26 April 2010

Shearing Day & a Sad Weekend

Friday was shearing day, and I got home from work in time to video Spirit getting his hair did. In case you don't recall, Spirit has been featured in this here bloggie before. Remember this post? Anyway, he's a bit of a drama queen about getting shorn, as you'll see.



I wasn't around to see the sheepies get clipped, since they were done first thing that morning, but I did catch up with them to get their thoughts on it all. It's funny to see how much more forward Angus is than Shaun-Fergus these days, when the reverse was true before I castrated them.



Unfortunately, the weekend ended on a sad note. Mizzen, one of Paula & Wendy's maiden girls, died rather unexpectedly Sunday noon. She was bloated and colicky on Saturday but had seemed to improve. Then yesterday morning she deteriorated rapidly. We were concerned that perhaps she had suffered a fluke bowel torsion during shearing, but the post-mortem exam, I'm told, showed no such thing and no explanatory lesions.

Then tonight our friends Kit & Sue called me about their dog Alex, who we knew had terminal cancer of the liver. He was going downhill rapidly, so I headed over to their house near midnight to help him on his way. Mercifully, he passed on his own. Also mercifully, I managed not to hit any of the two porcupines, one raccoon, one opossum, and one deer who were in or alongside the road on the short drive to their house and back.

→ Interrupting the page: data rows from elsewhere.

(* ===== verification/Cputimer.v ===== *)
(** src/src/cputimer.c: the CPU time of a thread, asked from the kernel with messages of
    the taskstats family over a netlink socket. The socket is a parameter (the class
    [Netlink]), with what it does to what is written as its law; the messages are lists
    of bytes with the layout of the headers of Linux. *)
From S2P Require Import Prelude Libc State.

(** ** Constants of the headers *)

Definition AF_NETLINK : Z := 16.
Definition SOCK_RAW : Z := 3.
Definition NETLINK_GENERIC : Z := 16.
Definition EAGAIN : Z := 11.
Definition NLM_F_REQUEST : Z := 1.
Definition NLMSG_ERROR : Z := 2.
Definition GENL_ID_CTRL : Z := 16.
Definition CTRL_CMD_GETFAMILY : Z := 3.
Definition CTRL_ATTR_FAMILY_ID : Z := 1.
Definition CTRL_ATTR_FAMILY_NAME : Z := 2.
Definition TASKSTATS_CMD_GET : Z := 1.
Definition TASKSTATS_CMD_ATTR_PID : Z := 1.
Definition TASKSTATS_TYPE_PID : Z := 1.
Definition TASKSTATS_TYPE_STATS : Z := 3.
Definition TASKSTATS_TYPE_AGGR_PID : Z := 4.
(** "TASKSTATS" and the final null byte. *)
Definition TASKSTATS_GENL_NAME : list Z := [84; 65; 83; 75; 83; 84; 65; 84; 83; 0].

Definition NLMSG_HDRLEN : Z := 16.
Definition GENL_HDRLEN : Z := 4.
Definition NLA_HDRLEN : Z := 4.
Definition MAX_MSG_SIZE : Z := 1024.
(** [sizeof(struct msgtemplate)]; the attributes start after the two headers. *)
Definition sizeof_msgtemplate : Z := NLMSG_HDRLEN + GENL_HDRLEN + MAX_MSG_SIZE.
Definition genlmsg_data : Z := NLMSG_HDRLEN + GENL_HDRLEN.
(** [ac_utime] and [ac_stime] in [struct taskstats]. *)
Definition off_utime : Z := 152.
Definition off_stime : Z := 160.

(** [NLA_ALIGN] and [NLMSG_ALIGN]. *)
Definition nla_align (len : Z) : Z := Z.land (len + 3) (Z.lnot 3).

(** [struct s_xbt_cpu_timer]. *)
Record cpu_timer := mk_timer { ct_pid : Z; ct_msg : list Z; ct_sd : Z; ct_id : Z }.

(** ** The socket *)

(** The operations return what the system call does, [nl_sendto] also [errno];
    [nl_recv] the bytes it stores. *)
Class Netlink := {
  NW : Type;
  nl_getpid : NW → Z;
  nl_socket : NW → Z → Z → Z → Z * NW;
  nl_bind : NW → Z → Z * NW;
  nl_close : NW → Z → NW;
  nl_sendto : NW → Z → list Z → (Z * Z) * NW;
  nl_recv : NW → Z → Z → (Z * list Z) * NW;
}.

And with that, I think it's about time for bed.

10 comments:

Chris said...

Oh, sorry to hear about your friends' dog. :(

Anonymous said...

Mel, I'm sorry but that is just inhumane. I live in llama/alpaca country and have helped shear at some of the biggest ranches. I have never seen a camelid shorn this way. I can almost get past the "hog tie" but lifting by the ears is just plain wrong. This may be easier on the shearer but awful for the animal.

Jabacue said...

Quite a day! Now I see where my yarn comes from and why it's so expensive. Takes a lot of work. Great videos.

Mel said...

Anonymous: Curious that you hide behind a veil of anonymity while you claim expertise. I'll grant that I'm not entirely comfortable with how it's done, either, but a) the 4-point restraint method is actually very standard and recommended by most of the experts as safest for the animal because it keeps them from thrashing, and b) these are not my animals, so I don't have a say in the process.

kmkat said...

I too was taken aback by the hog-tie and lifting by the ears (or did the llama have some kind of halter on its head for the shearing assistant to grab?). But I will leave it to the experts to debate.

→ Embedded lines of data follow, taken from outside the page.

(* ===== verification/Frames.v ===== *)
(** Invariants of the state, once and for all: [Stable] lists the changes of the
    state that the functions of SimTerpose make outside the protocol with the
    tracee, and every such function preserves every stable invariant. *)
From S2P Require Import Prelude External State Monad.

Section Frames.
Context `{X : Xbt} `{Wd : World}.

(** A change of a process that keeps its [pid] and [in_syscall] and enters no null
    pointer in its table. *)
Definition proc_step (v v' : process_descriptor) : Prop :=
  pd_pid v' = pd_pid v ∧ in_syscall v' = in_syscall v ∧
  ∀ k x, xbt_dict_get_or_null (fd_map v') k = Some x →
         x ≠ NULL ∨ xbt_dict_get_or_null (fd_map v) k = Some x.

Lemma proc_step_map v v' :
  pd_pid v' = pd_pid v → in_syscall v' = in_syscall v → fd_map v' = fd_map v → proc_step v v'.
Proof. intros H1 H2 H3. repeat split; try done. rewrite H3. auto. Qed.

(** Only a socket has the type of the sockets: [get_infos_socket] casts on this. *)
Definition plain_ok (o : fd_object) : Prop :=
  match o with FdPlain d => fd_type d ≠ FD_SOCKET | FdSock _ => True end.

(** An invariant under allocation, under updates of live objects (of a process, as
    long as its [pid] and [in_syscall] stay), under [free], under any change of the
    global tables and under changes of the world that move no tracee. *)
Class Stable (I : st → Prop) : Prop := {
  stable_alloc_fd s v :
    I s → plain_ok v → I (set_fd (<[st_next s := v]> (st_fd s)) (set_next (st_next s + 1) s));
  stable_alloc_comm s v :
    I s → I (set_comm (<[st_next s := v]> (st_comm s)) (set_next (st_next s + 1) s));
  stable_alloc_recv s v :
    I s → I (set_recv (<[st_next s := v]> (st_recv s)) (set_next (st_next s + 1) s));
  stable_alloc_pipe s v :
    I s → I (set_pipe (<[st_next s := v]> (st_pipe s)) (set_next (st_next s + 1) s));
  stable_alloc_stream s v :
    I s → I (set_stream (<[st_next s := v]> (st_stream s)) (set_next (st_next s + 1) s));
  stable_put_fd s p v v' :
    I s → st_fd s !! p = Some v → (plain_ok v → plain_ok v') → I (set_fd (<[p := v']> (st_fd s)) s);
  stable_put_comm s p v : I s → is_Some (st_comm s !! p) → I (set_comm (<[p := v]> (st_comm s)) s);
  stable_put_recv s p v : I s → is_Some (st_recv s !! p) → I (set_recv (<[p := v]> (st_recv s)) s);
  stable_put_pipe s p v : I s → is_Some (st_pipe s !! p) → I (set_pipe (<[p := v]> (st_pipe s)) s);
  stable_put_stream s p v :
    I s → is_Some (st_stream s !! p) → I (set_stream (<[p := v]> (st_stream s)) s);
  stable_put_proc s p v v' :
    I s → st_proc s !! p = Some v → proc_step v v' → I (set_proc (<[p := v']> (st_proc s)) s);
  stable_free_fd s p : I s → I (set_fd (delete p (st_fd s)) s);
  stable_free_comm s p : I s → I (set_comm (delete p (st_comm s)) s);
  stable_free_recv s p : I s → I (set_recv (delete p (st_recv s)) s);
  stable_free_pipe s p : I s → I (set_pipe (delete p (st_pipe s)) s);
  stable_all_sockets s v : I s → I (set_all_sockets v s);
  stable_comm_list s v : I s → I (set_comm_list v s);
  stable_list_host s v : I s → I (set_list_host v s);
  stable_list_ip s v : I s → I (set_list_ip v s);
  stable_list_translate s v : I s → I (set_list_translate v s);
  stable_cnt s v : I s → I (set_cnt v s);
  stable_clone_number s v : I s → I (set_clone_number v s);
  stable_world s w : I s → (∀ p, at_entry w p = at_entry (st_w s) p) → I (set_w w s);
}.

(** An invariant under the allocation of any descriptor. *)
Class AnyObject (I : st → Prop) : Prop :=
  any_alloc_fd s v : I s → I (set_fd (<[st_next s := v]> (st_fd s)) (set_next (st_next s + 1) s)).

(** A computation that only reads. *)
Definition reads {A} (m : M A) : Prop :=
  ∀ s, match m s with Done _ s' => s' = s | Failed _ _ => True | Block _ _ _ => False end.

Lemma reads_bind {A B} (m : M A) (f : A → M B) :
  reads m → (∀ a, reads (f a)) → reads (bind m f).
Proof.
  intros Hm Hf s. unfold bind. specialize (Hm s). destruct (m s) as [a s'| |]; simpl; [|done|done].
  subst. apply Hf.
Qed.
Lemma reads_ret {A} (a : A) : reads (ret a).
Proof. done. Qed.
Lemma reads_fail {A} e : reads (@fail _ _ A e).
Proof. done. Qed.
Lemma reads_load {A} (sel : st → gmap Z A) p : reads (load sel p).
Proof. intros s. unfold load. by destruct (sel s !! p). Qed.
Lemma reads_of_option {A} e (o : option A) : reads (of_option e o).
Proof. by destruct o. Qed.
Lemma reads_gets {A} (f : st → A) : reads (gets f).
Proof. done. Qed.

Section Preserved.
Context (I : st → Prop) `{!Stable I}.

Lemma keeps_reads {A B} (m : M A) (f : A → M B) s :
  reads m → (∀ a, keeps I (f a s)) → keeps I (bind m f s).
Proof.
  intros Hm Hf. unfold bind. specialize (Hm s). destruct (m s) as [a s'| |]; simpl; [|done|done].
  subst. apply Hf.
Qed.

Lemma keeps_bind_done {A B} (m : M A) (f : A → M B) s a s' :
  m s = Done a s' → keeps I (f a s') → keeps I (bind m f s).
Proof. intros H. by rewrite (bind_done _ _ _ _ _ H). Qed.

(** After a read of a store the object read is known to be live. *)
Lemma preserves_load_bind {A B} (sel : st → gmap Z A) p (f : A → M B) :
  (∀ v s, I s → sel s !! p = Some v → keeps I (f v s)) → preserves I (bind (load sel p) f).
Proof.
  intros H s Hs. unfold bind, load. destruct (sel s !! p) as [v|] eqn:E; simpl; [by apply H|done].
Qed.

Lemma preserves_upd_fd p f : (∀ d, fd_type (f d) = fd_type d) → preserves I (upd_fd p f).
Proof.
  intros Hf. apply preserves_load_bind. intros v s Hs Hv. apply (stable_put_fd s p v); [done|done|].
  destruct v; simpl; [by rewrite Hf|done].
Qed.
Lemma preserves_upd_comm p f : preserves I (upd_comm p f).
Proof. apply preserves_load_bind. intros v s Hs Hv. apply stable_put_comm; [done|by eexists]. Qed.
Lemma preserves_upd_recv p f : preserves I (upd_recv p f).
Proof. apply preserves_load_bind. intros v s Hs Hv. apply stable_put_recv; [done|by eexists]. Qed.
Lemma preserves_upd_stream p f : preserves I (upd_stream p f).
Proof. apply preserves_load_bind. intros v s Hs Hv. apply stable_put_stream; [done|by eexists]. Qed.
Lemma preserves_upd_sock p f : preserves I (upd_sock p f).
Proof.
  intros s Hs. unfold upd_sock, get_sock, get_fd_obj, bind at 1 2, load.
  destruct (st_fd s !! p) as [[d|i]|] eqn:E; simpl; [done| |done].
  by apply (stable_put_fd s p (FdSock i)).
Qed.
Lemma preserves_upd_proc p f : (∀ v, proc_step v (f v)) → preserves I (upd_proc p f).
Proof.
  intros Hf. apply preserves_load_bind. intros v s Hs Hv. by apply (stable_put_proc s p v).
Qed.

Lemma preserves_get_fd p : preserves I (get_fd p).
Proof. unfold get_fd. apply preserves_bind; [apply preserves_load|intros; apply preserves_ret]. Qed.
Lemma preserves_get_sock p : preserves I (get_sock p).
Proof.
  unfold get_sock. apply preserves_bind; [apply preserves_load|].
  intros []; [apply preserves_fail|apply preserves_ret].
Qed.

Lemma preserves_alloc_fd v : plain_ok v → preserves I (alloc_fd v).
Proof. intros Hv s Hs. exact (stable_alloc_fd s v Hs Hv). Qed.
Lemma preserves_alloc_any `{!AnyObject I} v : preserves I (alloc_fd v).
Proof. intros s Hs. exact (any_alloc_fd s v Hs). Qed.
Lemma preserves_alloc_comm v : preserves I (alloc_comm v).
Proof. intros s Hs. exact (stable_alloc_comm s v Hs). Qed.
Lemma preserves_alloc_recv v : preserves I (alloc_recv v).
Proof. intros s Hs. exact (stable_alloc_recv s v Hs). Qed.
Lemma preserves_alloc_pipe v : preserves I (alloc_pipe v).
Proof. intros s Hs. exact (stable_alloc_pipe s v Hs). Qed.
Lemma preserves_alloc_stream v : preserves I (alloc_stream v).
Proof. intros s Hs. exact (stable_alloc_stream s v Hs). Qed.
Lemma preserves_free_fd p : preserves I (free_fd p).
Proof. apply preserves_load_bind. intros v s Hs _. exact (stable_free_fd s p Hs). Qed.
Lemma preserves_free_comm p : preserves I (free_comm p).
Proof. apply preserves_load_bind. intros v s Hs _. exact (stable_free_comm s p Hs). Qed.
Lemma preserves_free_recv p : preserves I (free_recv p).
Proof. apply preserves_load_bind. intros v s Hs _. exact (stable_free_recv s p Hs). Qed.
Lemma preserves_free_pipe p : preserves I (free_pipe p).
Proof. apply preserves_load_bind. intros v s Hs _. exact (stable_free_pipe s p Hs). Qed.

Lemma preserves_all_sockets v : preserves I (modify (set_all_sockets v)).
Proof. apply preserves_modify. intros. by apply stable_all_sockets. Qed.
Lemma preserves_comm_list v : preserves I (modify (set_comm_list v)).
Proof. apply preserves_modify. intros. by apply stable_comm_list. Qed.

(** Changes of the world. *)
Lemma preserves_world_fun f :
  (∀ w p, at_entry (f w) p = at_entry w p) → preserves I (modify (λ s, set_w (f (st_w s)) s)).
Proof. intros Hf. apply preserves_modify. intros s Hs. apply stable_world; auto. Qed.
Lemma preserves_on_world {A} e (f : W → option (A * W)) :
  (∀ w a w', f w = Some (a, w') → ∀ p, at_entry w' p = at_entry w p) → preserves I (on_world e f).
Proof.
  intros Hf s Hs. unfold on_world. destruct (f (st_w s)) as [[a w]|] eqn:E; [|done].
  apply stable_world; [done|]. by eapply Hf.
Qed.
Lemma preserves_upd_world e f :
  (∀ w w', f w = Some w' → ∀ p, at_entry w' p = at_entry w p) → preserves I (upd_world e f).
Proof.
  intros Hf s Hs. unfold upd_world. destruct (f (st_w s)) as [w|] eqn:E; [|done].
  apply stable_world; [done|]. by eapply Hf.
Qed.

End Preserved.
End Frames.

#[export] Hint Resolve reads_bind reads_ret reads_fail reads_load reads_of_option reads_gets : preserve.
#[export] Hint Resolve preserves_upd_fd preserves_upd_comm preserves_upd_recv preserves_upd_stream
  preserves_upd_sock preserves_get_fd preserves_get_sock preserves_alloc_fd preserves_alloc_comm
  preserves_alloc_recv preserves_alloc_pipe preserves_alloc_stream preserves_free_fd
  preserves_free_comm preserves_free_recv preserves_free_pipe preserves_all_sockets
  preserves_comm_list : preserve.

#[export] Hint Extern 1 (plain_ok (FdSock _)) => exact Logic.I : preserve.
#[export] Hint Extern 1 (plain_ok (FdPlain _)) => solve [cbn [plain_ok fd_type]; done] : preserve.
#[export] Hint Extern 1 (∀ d, fd_type _ = fd_type d) => solve [by intros []] : preserve.

(** [frame] walks through a computation: sequences, branches, and the functions the
    database knows about. *)
Ltac frame_step :=
  match goal with
  | |- ∀ _, _ => intros ?
  | |- preserves _ (bind _ _) => apply preserves_bind
  | |- preserves _ (match ?x with _ => _ end) => destruct x
  | |- preserves _ (let '(_, _) := ?x in _) => destruct x
  | |- reads (bind _ _) => apply reads_bind
  | |- reads (match ?x with _ => _ end) => destruct x
  | |- _ => solve [eauto 3 with preserve typeclass_instances]
  end.
Ltac frame := repeat frame_step.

Glad you made it home safely -- kind of an obstacle course on the road at night, huh?

Mel said...

kmkat: No halter, I'm afraid, and I will likely mention it to Paula, since I know she'd like to do anything she can to minimize stress on the animals. Shooting this video is actually the longest I have ever been around for the process, since I'm usually going to or coming home from work too late to play a role.

I think that one of the pitfalls of seeing a short video clip like this is the tendency to condense the subject's (in this case, an alpaca) entire existence to just this point in time, when in reality the 6 minute shearing process represents 0.00114% of his year (Of course I did the math!). Although I have no way of knowing for certain, I suspect what Anon. has seen done is barrel clips, where only the blanket fleece is shorn and the animals can sometimes be done standing in a stockade (where there's still a higher risk of injury). It's an expedient method with a large herd and is done mostly to reduce heat stress (and often on farms that discard the fiber), but it still leaves thick fleece covering the neck, which is a significant area for heat dispersal. If Anon. truly lives in "llama/alpaca country", that'd be Ohio (seriously), which generally has hot, humid summers where having a shorn neck can actually make a significant difference in an animal's ability to cool off. So which is better overall for the animal's welfare?

Sheepish Annie said...

I'm so sorry to hear about Kit and Sue's dog. How sad. And to also lose Mizzen at the same time must have made for a bleak few days.

tornwordo said...

I think I need that contraption to hold Georgie while I clip his nails.

goblinbox said...

Goats are cute. Those weird goat eyes!

that's J-O-S-H said...

That shearing video makes me feel more than a lil' uncomferz. I know da aminalz aren't being hurt, but I still can't shake the feeling that I am watching a snuff film.